Participation Dates: September 30, 2001 – September 29, 2014

The University of Washington Health Promotion Research Center (UW HPRC) served as the coordinating center for the U.S. Centers for Disease Control and Prevention’s Healthy Aging Research Network (HAN). The network was a collaborative effort of the CDC’s Prevention Research Centers (PRC) network.

HAN brought together diverse communities and multi-disciplinary expertise from across the country to identify and address health promotion needs for healthy aging, with particular focus on populations that bear a disproportionate burden of illness and disease.

HAN defined health aging as the development and maintenance of optimal physical, mental, and social well-being and function in older adults. For health aging, people need safe environments and communities that support attitudes and behaviors leading to health and well-being, along with effective use of health services and community programs to prevent or minimize the effects of acute and chronic disease.

The Health Aging Research Network’s core academic centers were funded by the CDC Healthy Aging Program, now called the CDC Alzheimer’s Disease and Healthy Aging Program. Strong partnerships at local, regional and national levels were fundamental to the network’s successes. Through these partnerships, HAN delivered on a mission to:

  • Better understand the determinants of healthy aging in diverse populations and settings;
  • Identify, develop and evaluate programs and policies that promote healthy aging; and
  • Translate and disseminate research into effective and sustainable public health programs and policies throughout the nation

Environmental Policy Change Tools

The following tools and resources were developed by the Healthy Aging Research Network and are available for public use.

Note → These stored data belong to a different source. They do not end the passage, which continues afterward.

Lemma elem_of_due_streams tenant_id ready limit sn s d : d ∈ due_streams tenant_id ready limit sn s →
  observable tenant_id ready (sn_now sn) s (du_run_id d) (du_columns d) (du_observer_session_id d).
Proof.
  intros ([t run] & c & Hs & _ & Hr%elem_of_rows_of)%elem_of_scan. unfold due_row in Hr.
  apply bind_Some in Hr as (session & Hw & Hr). case_match eqn:G; [|done]. injection Hr as <-.
  simpl in *. rewrite !andb_true_iff, mem_true in G. crush.
Qed.

Lemma next_epoch_ok n e : next_observation_epoch n = Ok e ↔ e = n + 1 ∧ n < MAX_RUNMILL_SEQUENCE.
Proof.
  unfold next_observation_epoch. rewrite ok_or_ok. unfold checked_add, i64_max, MAX_RUNMILL_SEQUENCE.
  split.
  - destruct (_ <=? _) eqn:E; simpl; [|done]. case_match eqn:E'; [|done]. intros [= <-]. lia.
  - intros [-> Hn]. rewrite (proj2 (Z.leb_le _ _)) by lia. simpl.
    by rewrite (proj2 (Z.leb_le _ _)) by lia.
Qed.

(** The tables that a producer does not write. *)
Record same_context s s' : Prop := {
  sc_reactor : ot_reactor s' = set_rx_queue (ot_queue s') (ot_reactor s);
  sc_runs : ot_runs s' = ot_runs s;
  sc_orders : ot_work_orders s' = ot_work_orders s;
  sc_attempts : ot_attempts s' = ot_attempts s;
  sc_acceptances : ot_acceptances s' = ot_acceptances s;
  sc_workers : ot_workers s' = ot_workers s;
  sc_sessions : ot_sessions s' = ot_sessions s;
  sc_results : ot_results s' = ot_results s;
  sc_bindings : ot_gap_bindings s' = ot_gap_bindings s;
  sc_snapshots : ot_snapshots s' = ot_snapshots s;
  sc_bundles : ot_bundles s' = ot_bundles s
}.

Lemma set_same_queue (r : ReactorTables) : set_rx_queue (rx_queue r) r = r.
Proof. by destruct r as [[[] ? ?] ? ? ?]. Qed.

Lemma same_context_refl s : same_context s s.
Proof. split; try done. unfold ot_queue. by rewrite set_same_queue. Qed.

Lemma same_context_trans s1 s2 s3 : same_context s1 s2 → same_context s2 s3 → same_context s1 s3.
Proof.
  intros [A1] [B1]. split; try congruence. rewrite B1 at 1. rewrite A1. done.
Qed.

(** An observation was scheduled for a due stream. *)
Record scheduled (tenant_id : Uuid) (d : DueStream) (m : MintedObservation) s : Prop := {
  sd_stream : ot_streams s !! (tenant_id, du_run_id d) =
    Some (scheduled_stream (mo_job_id m) (mo_observation_id m)
            (oc_observation_epoch (du_columns d) + 1) (du_columns d));
  sd_epoch : oc_observation_epoch (du_columns d) < MAX_RUNMILL_SEQUENCE;
  sd_checkpoint : checkpoint_row tenant_id d (mo_job_id m) (mo_observation_id m)
    (oc_observation_epoch (du_columns d) + 1) ∈ ot_checkpoints s;
  sd_job : q_jobs (ot_queue s) !! mo_job_id m =
    Some (new_row (mo_inserted_at m) (observation_job tenant_id d (mo_job_id m) (mo_observation_id m)
            (oc_observation_epoch (du_columns d) + 1) (mo_inserted_at m)))
}.

Lemma produce_job_ok context now j s s' inserted : produce_job context now j s = Ok (s', inserted) →
  (inserted = false ∧ s' = set_ot_queue (ot_queue s) s) ∨
  (inserted = true ∧ row_by_key (nj_tenant_id j) (nj_idempotency_key j) (ot_queue s) = None ∧
   q_jobs (ot_queue s) !! nj_id j = None ∧
   s' = set_ot_queue (mkQueue (<[nj_id j := new_row now j]> (q_jobs (ot_queue s)))
                        (q_effects (ot_queue s))) s).
Proof.
  unfold produce_job. destruct (insert_job _ _ _) as [[q b]| |] eqn:E; [|done..].
  intros [= <- <-]. apply insert_job_ok in E as [[-> ->]|(-> & ? & ? & ->)]; auto 6.
Qed.

(** What one turn of the loop writes. *)
Record schedules (tenant_id : Uuid) (d : DueStream) (m : MintedObservation) s s' : Prop := {
  sw_context : same_context s s';
  sw_facts : ot_failure_facts s' = ot_failure_facts s;
  sw_was c : ot_streams s !! (tenant_id, du_run_id d) = Some c →
    oc_active_job_id c = None ∧ oc_aggregate_version c = oc_aggregate_version (du_columns d);
  sw_now c : ot_streams s !! (tenant_id, du_run_id d) = Some c →
    ot_streams s' = <[(tenant_id, du_run_id d) := scheduled_stream (mo_job_id m) (mo_observation_id m)
      (oc_observation_epoch (du_columns d) + 1) c]> (ot_streams s);
  sw_found : is_Some (ot_streams s !! (tenant_id, du_run_id d));
  sw_epoch : oc_observation_epoch (du_columns d) < MAX_RUNMILL_SEQUENCE;
  sw_checkpoints : ot_checkpoints s' = ot_checkpoints s ++
    [checkpoint_row tenant_id d (mo_job_id m) (mo_observation_id m)
       (oc_observation_epoch (du_columns d) + 1)];
  sw_fresh : q_jobs (ot_queue s) !! mo_job_id m = None;
  sw_jobs : q_jobs (ot_queue s') = <[mo_job_id m := new_row (mo_inserted_at m)
      (observation_job tenant_id d (mo_job_id m) (mo_observation_id m)
         (oc_observation_epoch (du_columns d) + 1) (mo_inserted_at m))]> (q_jobs (ot_queue s))
}.

Lemma schedule_stream_job_ok tenant_id d m s s' : schedule_stream_job tenant_id d m s = Ok s' →
  schedules tenant_id d m s s'.
Proof.
  unfold schedule_stream_job. rewrite bind_ok. intros (e & [-> He]%next_epoch_ok & H).
  apply bind_ok in H as ([s1 b] & [[-> ->]|(-> & _ & Hf & ->)]%produce_job_ok & H);
    apply bind_unit_ok in H as [Hb H]; [done|]. clear Hb.
  apply bind_ok in H as (s2 & H2 & H). unfold insert_checkpoint in H2.
  apply bind_unit_ok in H2 as [_ [= <-]]. unfold install_observation in H.
  apply bind_ok in H as (c & H3 & H). apply ok_or_ok, bind_Some in H3 as (c' & Hc & H3).
  case_match eqn:G; [|done]. injection H3 as ->. apply bind_unit_ok in H as [_ [= <-]].
  cbn in Hc. crush. split; try done; cbn; naive_solver.
Qed.

(** The loop, from the tables of its scan. *)
Record progress (tenant_id : Uuid) (mint : Uuid → MintedObservation) (l : list DueStream) s0 s
  : Prop := {
  pg_context : same_context s0 s;
  pg_facts : ot_failure_facts s = ot_failure_facts s0;
  pg_streams key : ot_streams s !! key = ot_streams s0 !! key ∨
    ∃ d, d ∈ l ∧ key = (tenant_id, du_run_id d) ∧ scheduled tenant_id d (mint (du_run_id d)) s;
  pg_jobs id : q_jobs (ot_queue s) !! id = q_jobs (ot_queue s0) !! id ∨
    ∃ d, d ∈ l ∧ id = mo_job_id (mint (du_run_id d)) ∧ q_jobs (ot_queue s0) !! id = None ∧
      scheduled tenant_id d (mint (du_run_id d)) s
}.

Lemma schedules_scheduled tenant_id d m s s' :
  ot_streams s !! (tenant_id, du_run_id d) = Some (du_columns d) →
  schedules tenant_id d m s s' → scheduled tenant_id d m s'.
Proof.
  intros Hc [? _ Hw Hn _ He Hk Hf Hj]. split; [|done|..].
  - rewrite (Hn _ Hc). apply lookup_insert_eq.
  - rewrite Hk. set_solver.
  - rewrite Hj. apply lookup_insert_eq.
Qed.

Lemma scheduled_kept tenant_id d m d' m' s s' :
  schedules tenant_id d m s s' → scheduled tenant_id d' m' s → scheduled tenant_id d' m' s'.
Proof.
  intros [? _ Hw Hn [c Hc] _ Hk Hf Hj] [Hs He Hc' Hj']. split; [|done|..].
  - rewrite (Hn _ Hc). rewrite lookup_insert_ne; [done|]. intros E.
    rewrite E, Hs in Hc. injection Hc as <-. rewrite E in Hw. apply Hw in Hs as [Hs _]. done.
  - rewrite Hk. set_solver.
  - rewrite Hj, lookup_insert_ne; congruence.
Qed.

Lemma progress_step tenant_id mint l s0 s s' d : d ∈ l →
  ot_streams s0 !! (tenant_id, du_run_id d) = Some (du_columns d) →
  schedules tenant_id d (mint (du_run_id d)) s s' →
  progress tenant_id mint l s0 s → progress tenant_id mint l s0 s'.
Proof.
  intros Hd Hs0 Hw [Hx Hf Hs Hj].
  assert (ot_streams s !! (tenant_id, du_run_id d) = Some (du_columns d)) as Hc.
  { destruct (Hs (tenant_id, du_run_id d)) as [->|(d' & _ & [= E] & [Hd' _ _ _])]; [done|].
    rewrite <- E in Hd'. apply (sw_was _ _ _ _ _ Hw) in Hd' as [? _]. done. }
  pose proof (schedules_scheduled _ _ _ _ _ Hc Hw) as Hnew.
  pose proof (λ d' m', scheduled_kept _ _ _ d' m' _ _ Hw) as Hold.
  split.
  - eapply same_context_trans; [done|apply Hw].
  - rewrite <- Hf. apply Hw.
  - intros key. destruct (decide (key = (tenant_id, du_run_id d))) as [->|Hne]; [naive_solver|].
    rewrite (sw_now _ _ _ _ _ Hw _ Hc), lookup_insert_ne by done. naive_solver.
  - intros id. rewrite (sw_jobs _ _ _ _ _ Hw).
    destruct (decide (id = mo_job_id (mint (du_run_id d)))) as [->|Hne].
    + right. exists d. split_and!; [done..| |done].
      destruct (Hj (mo_job_id (mint (du_run_id d)))) as [<-|(? & _ & _ & ? & _)]; [|done].
      apply (sw_fresh _ _ _ _ _ Hw).
    + rewrite lookup_insert_ne by done. naive_solver.
Qed.
Lemma expiry_counts tenant_id actor limit selected now locked stamps s s' receipts : 0 ≤ limit →
  expire_elapsed_reservation_sets tenant_id actor limit selected now locked stamps s = Ok (s', receipts) →
  Z.of_nat (length receipts) ≤ limit.
Proof.
  intros Hl. unfold expire_elapsed_reservation_sets. intros H. do 3 apply bind_unit_ok in H as [_ H].
  apply try_fold_lengths in H; cycle 1.
  { intros t k [id set] t' k' E. apply bind_ok in E as (? & _ & E).
    apply bind_ok in E as ([? receipt] & _ & [= _ <-]). rewrite length_app. simpl. lia. }
  rewrite H. simpl. set (ids := (sweep_candidates tenant_id limit selected s).*1) in *.
  assert (length ids ≤ Z.to_nat limit)%nat as Hids.
  { unfold ids, sweep_candidates. rewrite length_fmap, length_take. lia. }
  set (rows := by_expiry _).
  assert (rows.*1 ⊆+ ids) as Hsub%submseteq_length.
  { apply NoDup_submseteq.
    - pose proof (selection_nodup (λ p, (st_expires_at p.2, p.1)) (λ p, bool_decide (p.1 ∈ ids)
        && is_elapsed tenant_id now p && negb (locked p.1)) (length rows) (rt_sets s)) as Hn.
      fold rows in Hn. unfold rows, by_expiry in *. rewrite firstn_all in Hn. exact Hn.
    - intros id (p & -> & Hp)%list_elem_of_fmap. unfold rows, by_expiry in Hp.
      rewrite elem_of_sort_by_key, elem_of_filter_bool, !andb_true_iff in Hp. crush. }
  rewrite length_fmap in Hsub. lia.
Qed.
End counts.

(** ** Stages *)

Section poll.
  Context {pg : PgColumns} {jsonb : Jsonb} {uuids : UuidText} {hashing : Hashing}.
  Context {audit_jcs : Canonical AuditEventContent} {value_jcs : Canonical Value}.
  Context {jsonb_texts : JsonbText} {times : DateTimeText} {chrono : Chrono} {debug : DebugText}.
  Context {collation : Collation}.
  Context (other_live : Uuid * Uuid → AnchorRow → bool) {X : Type}.
  Implicit Types (w : PollWorld (X:=X)) (ru : ReactorRuntime (X:=X)) (inputs : PollInputs (X:=X)).

Lemma then_stage_ok {A B} (m : stage A) (k : A → stage B) w w' b :
  then_stage m k w = (w', Ok b) → ∃ w1 a, m w = (w1, Ok a) ∧ k a w1 = (w', Ok b).
Proof. unfold then_stage. destruct (m w) as [w1 [a| |]]; try done. eauto. Qed.

Lemma transaction_ok {T A} (set : T → PollWorld → PollWorld) run w w' (a : A) :
  transaction set run w = (w', Ok a) → ∃ t, run w = Ok (t, a) ∧ w' = set t w.
Proof. unfold transaction. destruct (run w) as [[t b]| |]; try done. intros [= <- <-]. eauto. Qed.

Lemma scan_stage_ok run w w' n : scan_stage run w = (w', Ok n) → ∃ r, run (pw_reactor w) = (r, Ok n).
Proof. unfold scan_stage. destruct (run (pw_reactor w)) as [r res]. intros [= _ ->]. eauto. Qed.

Lemma return_stage_ok {A} (r : res A) w w' a : return_stage r w = (w', Ok a) → r = Ok a.
Proof. by intros [=]. Qed.

Lemma count_u32_ok {A} what (l : list A) n : count_u32 what l = Ok n → n = Z.of_nat (length l).
Proof. unfold count_u32. by intros [_ ->]%ok_or_ok%try_from_some. Qed.

Lemma valid_batch tenant_id handlers options mode ru :
  ReactorRuntime_new tenant_id handlers options mode = Ok ru →
  1 ≤ op_claim_batch_size (ru_options ru) ≤ 1000.
Proof.
  unfold ReactorRuntime_new, ReactorOptions_validate. intros [Hv H]%bind_unit_ok.
  apply bind_unit_ok in H as [_ [= <-]]. simpl. crush.
Qed.
(** C7: the level is "매우 높음" exactly on [80,∞), "높음" exactly on
    [60,80), "보통" exactly on [40,60), "낮음" exactly on [20,40) and
    "매우 낮음" exactly below 20; every score gets one of the five. *)
Theorem C7_risk_level_bands (score : Q) :
  let level := fst (interpret_risk_score score) in
  (level = lit "매우 높음" <-> (80 <= score)%Q)
  /\ (level = lit "높음" <-> (60 <= score /\ score < 80)%Q)
  /\ (level = lit "보통" <-> (40 <= score /\ score < 60)%Q)
  /\ (level = lit "낮음" <-> (20 <= score /\ score < 40)%Q)
  /\ (level = lit "매우 낮음" <-> (score < 20)%Q)
  /\ (level = lit "매우 높음" \/ level = lit "높음" \/ level = lit "보통"
      \/ level = lit "낮음" \/ level = lit "매우 낮음").
Proof.
  unfold interpret_risk_score.
  destruct (ge_score score 80) eqn:E80;
    [|destruct (ge_score score 60) eqn:E60;
      [|destruct (ge_score score 40) eqn:E40;
        [|destruct (ge_score score 20) eqn:E20]]];
    rewrite ?ge_score_true, ?ge_score_false in *;
    unfold inject_Z in *; cbn [fst]; cbv zeta;
    repeat match goal with
           | |- _ /\ _ => split
           | |- _ <-> _ =>
               split;
               [ let H := fresh in
                 intros H; first [ reflexivity
                                 | vm_compute in H; discriminate H
                                 | lra ]
               | let H := fresh in
                 intros H; first [ reflexivity | exfalso; lra ] ]
           end;
    tauto.
Qed.

Lemma C7_risk_level_bands_witness :
  fst (interpret_risk_score (75 # 1)) = lit "높음"
  /\ (60 <= 75 # 1 /\ 75 # 1 < 80)%Q.
Proof.
  split; [reflexivity|].
  apply (proj1 (proj1 (proj2 (C7_risk_level_bands (75 # 1))))).
  reflexivity.
Defined.

(** ** Feature extraction *)

Lemma startswith_str_in (sub s : str) :
  startswith sub s = true -> str_in sub s = true.
Proof. intros H; destruct s; cbn [str_in]; rewrite H; reflexivity. Qed.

Environmental Audit Tools & Protocols

Environmental audit measures are an established means of assessing neighborhood walkability and pedestrian safety, especially in urban settings. This Environmental Audit Tool allows for highlighting key dimensions of safety and walkability, including wayfinding, and isolates areas where environmental change is most needed.

Community Wayfinding

By learning more about wayfinding and transportation connections, you can help your community leaders make good choices for spending local dollars on signs and strategies to help people find their way.

Action Briefs

Learn about strategies and guides for changing policies that impact environments and older adults, making mobility a priority, and housing policies and design that support older adults.

Environment & Policy Change Clearinghouse

Through agreement between AARP Livable Communities and the CDC Health Aging Research Network, Environment and Policy Change Clearinghouse resources have been integrated into the AARP Livable Communities Resource Hub.